▸ **TASK INSTRUCTIONS**
Please filter the listing for the string "blockedEmails" and copy each matching line.

▸ **DATA RECORDS**
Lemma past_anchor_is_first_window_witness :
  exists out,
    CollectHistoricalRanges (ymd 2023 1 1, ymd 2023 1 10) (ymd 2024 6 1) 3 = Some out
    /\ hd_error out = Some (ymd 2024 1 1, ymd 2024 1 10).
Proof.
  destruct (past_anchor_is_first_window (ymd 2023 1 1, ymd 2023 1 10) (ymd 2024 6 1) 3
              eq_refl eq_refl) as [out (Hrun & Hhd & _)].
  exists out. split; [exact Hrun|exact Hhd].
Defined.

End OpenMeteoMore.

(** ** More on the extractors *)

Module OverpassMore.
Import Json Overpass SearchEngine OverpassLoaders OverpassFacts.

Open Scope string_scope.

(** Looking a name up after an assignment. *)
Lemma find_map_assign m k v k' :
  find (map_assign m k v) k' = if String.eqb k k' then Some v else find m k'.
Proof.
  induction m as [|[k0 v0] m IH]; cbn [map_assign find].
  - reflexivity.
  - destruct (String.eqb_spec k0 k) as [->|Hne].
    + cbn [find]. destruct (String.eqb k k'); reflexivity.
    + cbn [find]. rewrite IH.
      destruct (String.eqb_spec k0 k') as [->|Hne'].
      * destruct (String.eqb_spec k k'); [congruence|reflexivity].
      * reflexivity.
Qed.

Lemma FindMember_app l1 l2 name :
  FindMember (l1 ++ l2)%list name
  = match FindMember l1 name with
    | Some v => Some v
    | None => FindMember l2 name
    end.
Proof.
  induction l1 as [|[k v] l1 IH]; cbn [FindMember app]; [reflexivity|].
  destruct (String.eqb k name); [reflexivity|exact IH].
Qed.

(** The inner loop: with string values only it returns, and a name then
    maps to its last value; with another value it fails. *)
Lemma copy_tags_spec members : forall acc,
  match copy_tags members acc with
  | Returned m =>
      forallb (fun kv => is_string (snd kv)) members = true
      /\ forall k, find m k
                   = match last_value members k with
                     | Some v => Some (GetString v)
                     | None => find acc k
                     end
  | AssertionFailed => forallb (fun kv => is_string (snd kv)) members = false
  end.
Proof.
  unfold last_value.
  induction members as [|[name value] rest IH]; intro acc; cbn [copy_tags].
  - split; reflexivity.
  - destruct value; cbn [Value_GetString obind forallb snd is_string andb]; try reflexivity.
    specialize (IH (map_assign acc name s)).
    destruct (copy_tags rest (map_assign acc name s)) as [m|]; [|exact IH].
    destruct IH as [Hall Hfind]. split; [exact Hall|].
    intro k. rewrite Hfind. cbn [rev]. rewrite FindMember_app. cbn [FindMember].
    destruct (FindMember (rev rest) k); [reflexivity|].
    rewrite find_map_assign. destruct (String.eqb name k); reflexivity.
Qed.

==

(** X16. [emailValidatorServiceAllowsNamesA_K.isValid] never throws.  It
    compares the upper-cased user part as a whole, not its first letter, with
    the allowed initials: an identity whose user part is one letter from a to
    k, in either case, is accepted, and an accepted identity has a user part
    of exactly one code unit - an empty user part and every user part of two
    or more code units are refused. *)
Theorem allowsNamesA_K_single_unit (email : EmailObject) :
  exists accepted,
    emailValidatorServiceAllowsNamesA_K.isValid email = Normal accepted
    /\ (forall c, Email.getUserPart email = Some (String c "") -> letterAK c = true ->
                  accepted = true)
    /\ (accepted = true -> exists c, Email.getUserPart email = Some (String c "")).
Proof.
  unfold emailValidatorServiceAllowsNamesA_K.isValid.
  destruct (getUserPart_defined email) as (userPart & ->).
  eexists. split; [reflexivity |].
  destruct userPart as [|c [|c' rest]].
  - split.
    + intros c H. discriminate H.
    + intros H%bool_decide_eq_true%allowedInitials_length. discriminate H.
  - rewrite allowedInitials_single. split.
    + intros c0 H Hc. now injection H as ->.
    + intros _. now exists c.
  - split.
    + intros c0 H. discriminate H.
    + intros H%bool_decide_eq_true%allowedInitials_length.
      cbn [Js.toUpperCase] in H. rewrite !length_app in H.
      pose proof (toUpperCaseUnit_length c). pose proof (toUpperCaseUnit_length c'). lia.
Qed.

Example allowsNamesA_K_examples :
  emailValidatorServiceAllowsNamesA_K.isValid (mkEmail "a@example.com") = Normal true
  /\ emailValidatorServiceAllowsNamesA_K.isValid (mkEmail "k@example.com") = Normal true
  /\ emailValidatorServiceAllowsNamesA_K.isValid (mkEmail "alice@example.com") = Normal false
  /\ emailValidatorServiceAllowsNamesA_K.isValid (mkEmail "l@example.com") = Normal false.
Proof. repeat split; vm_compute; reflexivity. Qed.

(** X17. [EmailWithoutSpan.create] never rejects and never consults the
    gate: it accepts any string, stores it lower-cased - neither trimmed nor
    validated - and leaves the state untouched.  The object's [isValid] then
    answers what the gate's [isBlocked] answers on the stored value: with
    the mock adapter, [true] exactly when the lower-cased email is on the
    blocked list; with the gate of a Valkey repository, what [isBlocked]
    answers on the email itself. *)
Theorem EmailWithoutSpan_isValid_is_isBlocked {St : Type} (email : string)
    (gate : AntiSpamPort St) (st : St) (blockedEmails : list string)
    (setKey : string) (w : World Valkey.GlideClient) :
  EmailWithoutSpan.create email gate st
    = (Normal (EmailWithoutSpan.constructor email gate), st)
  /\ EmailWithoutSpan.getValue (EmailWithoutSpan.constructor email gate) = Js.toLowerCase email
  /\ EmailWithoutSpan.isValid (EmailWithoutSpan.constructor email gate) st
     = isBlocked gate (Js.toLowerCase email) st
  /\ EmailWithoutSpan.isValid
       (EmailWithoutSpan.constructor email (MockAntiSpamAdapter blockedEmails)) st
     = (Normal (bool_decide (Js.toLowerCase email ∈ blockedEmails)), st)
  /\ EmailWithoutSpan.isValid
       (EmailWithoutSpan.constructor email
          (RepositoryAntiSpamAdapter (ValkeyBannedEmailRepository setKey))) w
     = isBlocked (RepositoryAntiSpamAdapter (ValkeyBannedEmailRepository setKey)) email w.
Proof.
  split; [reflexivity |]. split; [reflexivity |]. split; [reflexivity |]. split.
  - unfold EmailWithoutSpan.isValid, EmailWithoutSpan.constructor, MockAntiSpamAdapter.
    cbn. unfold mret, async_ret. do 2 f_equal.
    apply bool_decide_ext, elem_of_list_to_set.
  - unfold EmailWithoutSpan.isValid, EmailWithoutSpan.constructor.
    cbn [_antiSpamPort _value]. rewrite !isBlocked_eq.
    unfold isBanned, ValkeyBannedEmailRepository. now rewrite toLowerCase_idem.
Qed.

▸ **ANSWER TO THIS PROBLEM**
    (gate : AntiSpamPort St) (st : St) (blockedEmails : list string)
       (EmailWithoutSpan.constructor email (MockAntiSpamAdapter blockedEmails)) st
     = (Normal (bool_decide (Js.toLowerCase email ∈ blockedEmails)), st)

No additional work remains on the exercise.